> _Your task_:
Leave out all lines before the one containing "d !! p <> Some", and copy that line and all the rest below it exactly.

#####

(** A disk where every node lies in a directory: the state of a real
    file system. *)
Definition well_formed (d : gmap (list string) node) : Prop :=
  forall p, is_Some (d !! p) -> node_at d (parent p) = Some Dir.

(** [d'] has the nodes of [d], directories as directories and files as
    files (with any content). *)
Definition extends (d d' : gmap (list string) node) : Prop :=
  forall p x, d !! p = Some x ->
    exists x', d' !! p = Some x' /\ (x = Dir <-> x' = Dir).

Lemma extends_refl d : extends d d.
Proof. intros p x Hx. by exists x. Qed.

Lemma extends_trans d1 d2 d3 : extends d1 d2 -> extends d2 d3 -> extends d1 d3.
Proof.
  intros H12 H23 p x Hx.
  destruct (H12 p x Hx) as (x2 & Hx2 & Hk2).
  destruct (H23 p x2 Hx2) as (x3 & Hx3 & Hk3).
  exists x3. split; [done|]. by rewrite Hk2.
Qed.

Lemma extends_dir d d' p :
  extends d d' -> node_at d p = Some Dir -> node_at d' p = Some Dir.
Proof.
  intros Hext. destruct p as [|c p]; [done|]. cbn. intros Hp.
  destruct (Hext _ _ Hp) as (x' & -> & Hk). f_equal. by apply Hk.
Qed.

Lemma extends_file d d' p c :
  extends d d' -> d !! p = Some (File c) -> exists c', d' !! p = Some (File c').
Proof.
  intros Hext Hp. destruct (Hext _ _ Hp) as (x' & Hx' & Hk).
  destruct x' as [|c']; [|by exists c'].
  pose proof (proj2 Hk eq_refl). done.
Qed.

Lemma extends_insert_dir (d : gmap (list string) node) p :
  d !! p = None -> extends d (<[p := Dir]> d).
Proof.
  intros Hp q x Hq. exists x. split; [|done].
  rewrite lookup_insert_ne; [done|]. intros ->. congruence.
Qed.

Lemma extends_insert_file (d : gmap (list string) node) p c :
  d !! p <> Some Dir -> extends d (<[p := File c]> d).
Proof.
  intros Hp q x Hq. destruct (decide (p = q)) as [->|Hne].
  - exists (File c). rewrite lookup_insert_eq. split; [done|].
    split; [|done]. intros ->. done.
  - exists x. by rewrite lookup_insert_ne.
Qed.
(** * ifdtool: the Intel Flash Descriptor codec and layout engine

    A shallow embedding of [util/ifdtool/ifdtool.c].  Machine integers are
    [Z] with their wrap-around written out, the flash image is a list of
    bytes, and [exit(EXIT_FAILURE)] is an explicit result.  What the tool
    prints is left out; the files it creates are kept. *)

From Stdlib Require Import ZArith Lia Bool String Ascii.
From stdpp Require Import base list.

Local Open Scope Z_scope.

(** ** Machine integers *)

Module Int.

(** [uint32_t] / [unsigned int]: reduction modulo 2^32. *)
Definition u32 (x : Z) : Z := x mod 2 ^ 32.

(** [int]: the two's-complement reading of the low 32 bits. *)
Definition s32 (x : Z) : Z := (x + 2 ^ 31) mod 2 ^ 32 - 2 ^ 31.

End Int.
Import Int.

(** ** Results of a run

    Every [exit(EXIT_FAILURE)] of the tool is an [Exit] carrying the site
    that raised it. *)

Inductive failure : Type :=
  | No_flash_descriptor            (* find_fd returned NULL *)
  | Unknown_descriptor_version (read_freq : Z)
  | Invalid_region_type
  | Region_disabled
  | Could_not_open_file
  | Could_not_stat_file
  | File_too_large                 (* "... Not injecting." *)
  | Output_too_small
  | Could_not_read_file
  | Could_not_read_layout
  | Could_not_parse_layout
  | Regions_would_overlap
  | Could_not_open_output.         (* write_image: open failed *)

(** [Undefined] is an access outside a buffer; [Diverges] a loop that never
    exits. *)
Inductive res (A : Type) : Type :=
  | Ok (a : A)
  | Exit (f : failure)
  | Undefined
  | Diverges.
Arguments Ok {A} a.
Arguments Exit {A} f.
Arguments Undefined {A}.
Arguments Diverges {A}.

#[global] Instance res_ret : MRet res := fun A a => Ok a.

#[global] Instance res_bind : MBind res := fun A B k r =>
  match r with
  | Ok a => k a
  | Exit f => Exit f
  | Undefined => Undefined
  | Diverges => Diverges
  end.

Definition is_ok {A} (r : res A) : bool :=
  match r with Ok _ => true | _ => false end.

#####

> _Written reply_:
  d !! p <> Some Dir -> extends d (<[p := File c]> d).
Proof.
  intros Hp q x Hq. destruct (decide (p = q)) as [->|Hne].
  - exists (File c). rewrite lookup_insert_eq. split; [done|].
    split; [|done]. intros ->. done.
  - exists x. by rewrite lookup_insert_ne.
Qed.
(** * ifdtool: the Intel Flash Descriptor codec and layout engine

    A shallow embedding of [util/ifdtool/ifdtool.c].  Machine integers are
    [Z] with their wrap-around written out, the flash image is a list of
    bytes, and [exit(EXIT_FAILURE)] is an explicit result.  What the tool
    prints is left out; the files it creates are kept. *)

From Stdlib Require Import ZArith Lia Bool String Ascii.
From stdpp Require Import base list.

Local Open Scope Z_scope.

(** ** Machine integers *)

Module Int.

(** [uint32_t] / [unsigned int]: reduction modulo 2^32. *)
Definition u32 (x : Z) : Z := x mod 2 ^ 32.

(** [int]: the two's-complement reading of the low 32 bits. *)
Definition s32 (x : Z) : Z := (x + 2 ^ 31) mod 2 ^ 32 - 2 ^ 31.

End Int.
Import Int.

(** ** Results of a run

    Every [exit(EXIT_FAILURE)] of the tool is an [Exit] carrying the site
    that raised it. *)

Inductive failure : Type :=
  | No_flash_descriptor            (* find_fd returned NULL *)
  | Unknown_descriptor_version (read_freq : Z)
  | Invalid_region_type
  | Region_disabled
  | Could_not_open_file
  | Could_not_stat_file
  | File_too_large                 (* "... Not injecting." *)
  | Output_too_small
  | Could_not_read_file
  | Could_not_read_layout
  | Could_not_parse_layout
  | Regions_would_overlap
  | Could_not_open_output.         (* write_image: open failed *)

(** [Undefined] is an access outside a buffer; [Diverges] a loop that never
    exits. *)
Inductive res (A : Type) : Type :=
  | Ok (a : A)
  | Exit (f : failure)
  | Undefined
  | Diverges.
Arguments Ok {A} a.
Arguments Exit {A} f.
Arguments Undefined {A}.
Arguments Diverges {A}.

#[global] Instance res_ret : MRet res := fun A a => Ok a.

#[global] Instance res_bind : MBind res := fun A B k r =>
  match r with
  | Ok a => k a
  | Exit f => Exit f
  | Undefined => Undefined
  | Diverges => Diverges
  end.

Definition is_ok {A} (r : res A) : bool :=
  match r with Ok _ => true | _ => false end.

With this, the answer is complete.